I told myself I didn’t care and dished out attitude anyway. “What?”
“You’re sleeping upstairs.” He typed on a keyboard in front of the middle monitor on his desk, and images of the winter wonderland surrounding us began to pop on the screens. “Help yourself to whatever you want in the kitchen.”
“Let me guess, you’re all out of Fiji water,” I replied snidely, behaving exactly like the trust fund brat he’d accused me of being, because I didn’t know what was happening and it felt shitty.
“The cabin has a water filtration system.” Using his feet to push his chair back, he wheeled over to the cage. “You can drink water from the tap.”
I held on to sarcasm like my life depended on it. “Gee, you’ve thought of everything.”
Unlocking the cage, he stood from his chair and stepped inside. “Your attitude’s showing.”
No princess, no woman, why yes, it was. “So what?”
“I pulled over and ran you on the access road on the side of the highway earlier today because physical exertion is a natural anxiety and stress reliever,” he stated unemotionally as he grabbed a phone from a pile of them on a shelf. “If you need to run again, there’s a treadmill in the downstairs gym.” He stepped back out of the cage, shoved the chair over to the desk and sat.
I felt like I’d been slapped in the face. “Wow. Good to know.”
He powered on the cell, then glanced up at me with a completely locked expression. “What else do you need?”
“Did I say I needed anything?” What an asshole.

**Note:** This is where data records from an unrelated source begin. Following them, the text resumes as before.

(* ===== verification/Timer.v ===== *)
(** * Timers, second part ([timer.c]): start, expiry and the timer thread *)

From Stdlib Require Import ZArith Lia.
From stdpp Require Import base gmap list fin_maps.
From S2P Require Import RTThread.
From S2P Require Import Prelude.
From S2P Require Import ListModel.
From S2P Require Import Kernel.
From S2P Require Import Kservice.
From S2P Require Import Scheduler.
From S2P Require Import Object.
From S2P Require Import TimerCore.
From S2P Require Import ThreadCore.

(** Application code the kernel calls back: a function, by its address, and
    its argument. *)
Class External := ext_call : Z → Z → K unit.

Definition RT_SOFT_TIMER_IDLE : Z := 1.
Definition RT_SOFT_TIMER_BUSY : Z := 0.

(** The search of [rt_timer_start] along one timer list: [row_head] is the
    node after which the timer goes ([None] for the head). *)
Fixpoint timer_scan (timeout_tick : Z) (row_head : option ptr) (l : list ptr)
    : K (option ptr) :=
  match l with
  | [] => mret row_head
  | p :: l' =>
      t ← get_timer p;
      if u32 (tm_timeout_tick t - timeout_tick) =? 0
      then timer_scan timeout_tick (Some p) l'
      else if u32 (tm_timeout_tick t - timeout_tick) <? RT_TICK_MAX / 2
      then mret row_head
      else timer_scan timeout_tick (Some p) l'
  end.

Definition timer_insert_after (h : tmhead) (row_head : option ptr) (timer : ptr) : K unit :=
  tmlist_link timer
    (match row_head with
     | None => Store.push_front h timer
     | Some m => Store.insert_after h m timer
     end).

Definition rt_timer_start (timer : ptr) : K Z :=
  assert_class timer RT_Object_Class_Timer;;
  level ← rt_hw_interrupt_disable;
  _rt_timer_remove timer;;
  upd_object timer (flag_clear RT_TIMER_FLAG_ACTIVATED);;
  tm ← get_timer timer;
  rt_assert (tm_init_tick tm <? RT_TICK_MAX / 2);;
  tick ← rt_tick_get;
  let timeout_tick := u32 (tick + tm_init_tick tm) in
  upd_timer timer (set_tm_timeout_tick timeout_tick);;
  o ← get_object timer;
  let timer_list := if flag_on (obj_flag o) RT_TIMER_FLAG_SOFT_TIMER then TSoft else THard in
  l ← gets (λ s, Store.nodes (k_tmlists s) timer_list);
  row_head ← timer_scan timeout_tick None l;
  modify (λ s, set_k_random_nr (u32 (k_random_nr s + 1)) s);;
  timer_insert_after timer_list row_head timer;;
  upd_object timer (flag_set RT_TIMER_FLAG_ACTIVATED);;
  rt_hw_interrupt_enable level;;
  o ← get_object timer;
  when (flag_on (obj_flag o) RT_TIMER_FLAG_SOFT_TIMER)
    (soft_timer_status ← gets k_soft_timer_status;
     timer_thread ← gets k_timer_thread;
     th ← get_thread timer_thread;
     when ((soft_timer_status =? RT_SOFT_TIMER_IDLE)
           && (stat_of th =? RT_THREAD_SUSPEND))
       (rt_thread_resume timer_thread;; rt_schedule));;
  mret RT_EOK.

(** Restarting an expired periodic timer. *)
Definition timer_rearm (t : ptr) : K unit :=
  o ← get_object t;
  when (flag_on (obj_flag o) RT_TIMER_FLAG_PERIODIC
        && flag_on (obj_flag o) RT_TIMER_FLAG_ACTIVATED)
    (upd_object t (flag_clear RT_TIMER_FLAG_ACTIVATED);; rt_timer_start t;; mret ()).

(** Taking an expired timer off its list and onto the local one. *)
Definition timer_expire (t : ptr) (local : tmhead) : K unit :=
  _rt_timer_remove t;;
  o ← get_object t;
  when (negb (flag_on (obj_flag o) RT_TIMER_FLAG_PERIODIC))
    (upd_object t (flag_clear RT_TIMER_FLAG_ACTIVATED));;
  tmlist_link t (Store.push_front local t).

Section with_callbacks.
Context {ext : External}.

(** [t->timeout_func(t->parameter)]. *)
Definition call_timeout (t : ptr) : K unit :=
  tm ← get_timer t;
  match tm_timeout_func tm with
  | TF_thread_timeout => rt_thread_timeout (tm_parameter tm)
  | TF_user f => ext_call f (tm_parameter tm)
  end.

(** The loop of [rt_timer_check]; [fuel] bounds its iterations. *)
Fixpoint timer_check_loop (fuel : nat) (current_tick : Z) : K unit :=
  match fuel with
  | O => fail FHang
  | S fuel' =>
      empty ← tmlist_isempty THard;
      if (empty : bool) then mret ()
      else
        t ← tmlist_first THard;
        tm ← get_timer t;
        if u32 (current_tick - tm_timeout_tick tm) <? RT_TICK_MAX / 2 then
          timer_expire t TLocalHard;;
          call_timeout t;;
          current_tick' ← rt_tick_get;
          empty ← tmlist_isempty TLocalHard;
          if (empty : bool) then timer_check_loop fuel' current_tick'
          else
            tmlist_remove t;;
            timer_rearm t;;
            timer_check_loop fuel' current_tick'
        else mret ()
  end.

Definition rt_timer_check (fuel : nat) : K unit :=
  tmlist_init TLocalHard;;
  current_tick ← rt_tick_get;
  level ← rt_hw_interrupt_disable;
  timer_check_loop fuel current_tick;;
  rt_hw_interrupt_enable level.

Definition rt_timer_next_timeout_tick : K Z := rt_timer_list_next_timeout THard.

(** The loop of [rt_soft_timer_check]: the callback runs with the interrupt
    level [level] the function was entered with. *)
Fixpoint soft_timer_check_loop (fuel : nat) (level : Z) : K Z :=
  match fuel with
  | O => fail FHang
  | S fuel' =>
      empty ← tmlist_isempty TSoft;
      if (empty : bool) then mret level
      else
        t ← tmlist_first TSoft;
        current_tick ← rt_tick_get;
        tm ← get_timer t;
        if u32 (current_tick - tm_timeout_tick tm) <? RT_TICK_MAX / 2 then
          timer_expire t TLocalSoft;;
          modify (set_k_soft_timer_status RT_SOFT_TIMER_BUSY);;
          rt_hw_interrupt_enable level;;
          call_timeout t;;
          level' ← rt_hw_interrupt_disable;
          modify (set_k_soft_timer_status RT_SOFT_TIMER_IDLE);;
          empty ← tmlist_isempty TLocalSoft;
          if (empty : bool) then soft_timer_check_loop fuel' level'
          else
            tmlist_remove t;;
            timer_rearm t;;
            soft_timer_check_loop fuel' level'
        else mret level
  end.

Definition rt_soft_timer_check (fuel : nat) : K unit :=
  tmlist_init TLocalSoft;;
  level ← rt_hw_interrupt_disable;
  level' ← soft_timer_check_loop fuel level;
  rt_hw_interrupt_enable level'.

End with_callbacks.

Definition rt_system_timer_init : K unit := tmlist_init THard.

(** ** What starting a timer does *)

(** The position the search finds, as a pure function of the deadlines. *)
Fixpoint scan_pos (timers : gmap ptr rt_timer) (timeout_tick : Z)
    (row_head : option ptr) (l : list ptr) : option ptr :=
  match l with
  | [] => row_head
  | p :: l' =>
      let d := u32 (from_option tm_timeout_tick 0 (timers !! p) - timeout_tick) in
      if (d =? 0) || negb (d <? RT_TICK_MAX / 2)
      then scan_pos timers timeout_tick (Some p) l' else row_head
  end.

Definition timer_place (h : tmhead) (T : ptr) (timeout_tick : Z)
    (timers : gmap ptr rt_timer) (S : gmap tmhead (list ptr)) : gmap tmhead (list ptr) :=
  match scan_pos timers timeout_tick None (Store.nodes S h) with
  | None => Store.push_front h T S
  | Some m => Store.insert_after h m T S
  end.

Definition start_timer (T : ptr) (o : rt_object) (tm : rt_timer) (h : tmhead) (s : kstate) : kstate :=
  let timeout_tick := u32 (k_tick s + tm_init_tick tm) in
  let s1 := put_timer T (set_tm_timeout_tick timeout_tick tm) s in
  put_object T (flag_set RT_TIMER_FLAG_ACTIVATED (flag_clear RT_TIMER_FLAG_ACTIVATED o))
    (set_k_tmlists (timer_place h T timeout_tick (k_timers s1) (Store.remove T (k_tmlists s)))
      (set_k_random_nr (u32 (k_random_nr s + 1)) s1)).

Lemma timer_scan_ok s timeout_tick row l :
  (∀ p, p ∈ l → is_Some (k_timers s !! p)) →
  timer_scan timeout_tick row l s = Ok s (scan_pos (k_timers s) timeout_tick row l).
Proof.
  revert row. induction l as [|p l IH]; intros row Hl; simpl; [done|].
  destruct (Hl p) as [tm Htm]; [by left|]. kstep. rewrite Htm. simpl.
  destruct (_ =? 0); simpl; [apply IH; intros; apply Hl; by right|].
  destruct (_ <? _); simpl; [done|apply IH; intros; apply Hl; by right].
Qed.

Lemma scan_pos_in timers k row l m :
  scan_pos timers k row l = Some m → m ∈ l ∨ row = Some m.
Proof.
  revert row. induction l as [|p l IH]; intros row; simpl; [by right|].
  destruct (_ || _); [|by right]. intros [?|[= ->]]%IH; left; [by right|by left].
Qed.

(** Placing a timer adds it to one list and moves nothing else. *)
Lemma timer_place_perm h T k timers S :
  Store.nodes (timer_place h T k timers S) h ≡ₚ T :: Store.nodes S h.
Proof.
  unfold timer_place. destruct (scan_pos _ _ _ _) as [m|] eqn:Hm.
  - apply scan_pos_in in Hm as [Hm|]; [|done]. unfold Store.insert_after.
    rewrite Store.nodes_insert. by apply Store.insert_after_in_perm.
  - unfold Store.push_front. by rewrite Store.nodes_insert.
Qed.
Lemma timer_place_ne h h' T k timers S :
  h ≠ h' → Store.nodes (timer_place h T k timers S) h' = Store.nodes S h'.
Proof.
  intros. unfold timer_place, Store.insert_after, Store.push_front.
  destruct (scan_pos _ _ _ _); by rewrite Store.nodes_insert_ne.
Qed.
Lemma elem_of_timer_place h h' T k timers S n :
  n ∈ Store.nodes (timer_place h T k timers S) h' ↔
  (n = T ∧ h = h') ∨ n ∈ Store.nodes S h'.
Proof.
  destruct (decide (h = h')) as [<-|].
  - rewrite timer_place_perm, elem_of_cons. naive_solver.
  - rewrite timer_place_ne by done. naive_solver.
Qed.

Lemma flag_clear_set_class o : class_of (flag_set RT_TIMER_FLAG_ACTIVATED o) = class_of o.
Proof. done. Qed.

Lemma flags_rearm f :
  let off := Z.land f (Z.lnot RT_TIMER_FLAG_ACTIVATED) in
  let on := Z.lor off RT_TIMER_FLAG_ACTIVATED in
  flag_on on RT_TIMER_FLAG_ACTIVATED = true ∧
  flag_on on RT_TIMER_FLAG_PERIODIC = flag_on f RT_TIMER_FLAG_PERIODIC ∧
  flag_on on RT_TIMER_FLAG_SOFT_TIMER = flag_on f RT_TIMER_FLAG_SOFT_TIMER ∧
  flag_on off RT_TIMER_FLAG_ACTIVATED = false ∧
  flag_on off RT_TIMER_FLAG_PERIODIC = flag_on f RT_TIMER_FLAG_PERIODIC ∧
  flag_on off RT_TIMER_FLAG_SOFT_TIMER = flag_on f RT_TIMER_FLAG_SOFT_TIMER.
Proof.
  unfold RT_TIMER_FLAG_ACTIVATED, RT_TIMER_FLAG_PERIODIC, RT_TIMER_FLAG_SOFT_TIMER; cbv zeta.
  rewrite !flag_on_1, !flag_on_2, !flag_on_4. change 1 with (2 ^ 0).
  rewrite !testbit_set, !testbit_clear by done. cbn.
  by rewrite ?andb_true_r, ?andb_false_r, ?orb_false_r.
Qed.

Lemma rt_timer_start_hard_ok s T o tm :
  k_objects s !! T = Some o → T ≠ 0 → class_of o = RT_Object_Class_Timer →
  flag_on (obj_flag o) RT_TIMER_FLAG_SOFT_TIMER = false →
  k_timers s !! T = Some tm → tm_init_tick tm < RT_TICK_MAX / 2 →
  (∀ p, p ∈ Store.nodes (k_tmlists s) THard → is_Some (k_timers s !! p)) →
  rt_timer_start T s = Ok (start_timer T o tm THard s) RT_EOK.
Proof.
  intros Ho HT Hc Hsoft Htm Hinit Hall.
  destruct (flags_rearm (obj_flag o)) as (_ & _ & Hs1 & _ & _ & Hs2); cbv zeta in *.
  unfold rt_timer_start, _rt_timer_remove. do 5 kstep.
  rewrite (proj2 (Z.ltb_lt _ _) Hinit). do 4 kstep. cbn [flag_clear obj_flag set_obj_flag].
  rewrite Hs2, Hsoft. kstep.
  erewrite bind_ok.
  2:{ apply timer_scan_ok. cbn. intros p [Hp _]%Store.elem_of_remove.
      destruct (decide (p = T)) as [->|]; [by rewrite lookup_insert_eq|].
      rewrite lookup_insert_ne by done. auto. }
  kstep. unfold timer_insert_after.
  erewrite bind_ok by (apply tmlist_link_ok; cbn; apply Store.remove_unlinked).
  do 3 kstep. cbn [flag_set flag_clear obj_flag set_obj_flag].
  rewrite Hs1, Hsoft. cbn [when]. kstep.
  unfold start_timer, timer_place, put_object, put_timer.
  cbn -[insert lookup Store.remove Store.nodes]. rewrite insert_insert_eq. destruct (scan_pos _ _ _ _); reflexivity.
Qed.
#[export] Hint Resolve rt_timer_start_hard_ok : krun.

“Simple question, Summer.” With the phone in his hand, he laced his fingers around it and rested his elbows on his knees.
“Summer,” I mocked my own damn name. “Well, that’s the kiss of death.” I hated him like this. I hated it more than I ever knew he had the capacity to not be like this.
His expression still vigilantly locked, his eyes on me, he didn’t reply.
Out of nowhere, a rush of jealousy hit me, and I was spinning down a sinkhole.
Did he ever bring his psycho ex here? Did he fuck her in the bed he said I was supposed to sleep in? Did he shower with her in the damn bathroom he’d told me to use? Did he ever give her his smile before he told her she was nothing to him?
Did he ever treat her as coldly and detached as he was treating me now?
Because all I’d seen was heat and anger from him toward her, and that wasn’t the mark of a man who didn’t give a damn.
Dropping my crossed arms, I shrugged out of his jacket and let it hit the floor. “You’re an asshole, you know that?”
I turned and fled before he saw the tears in my eyes.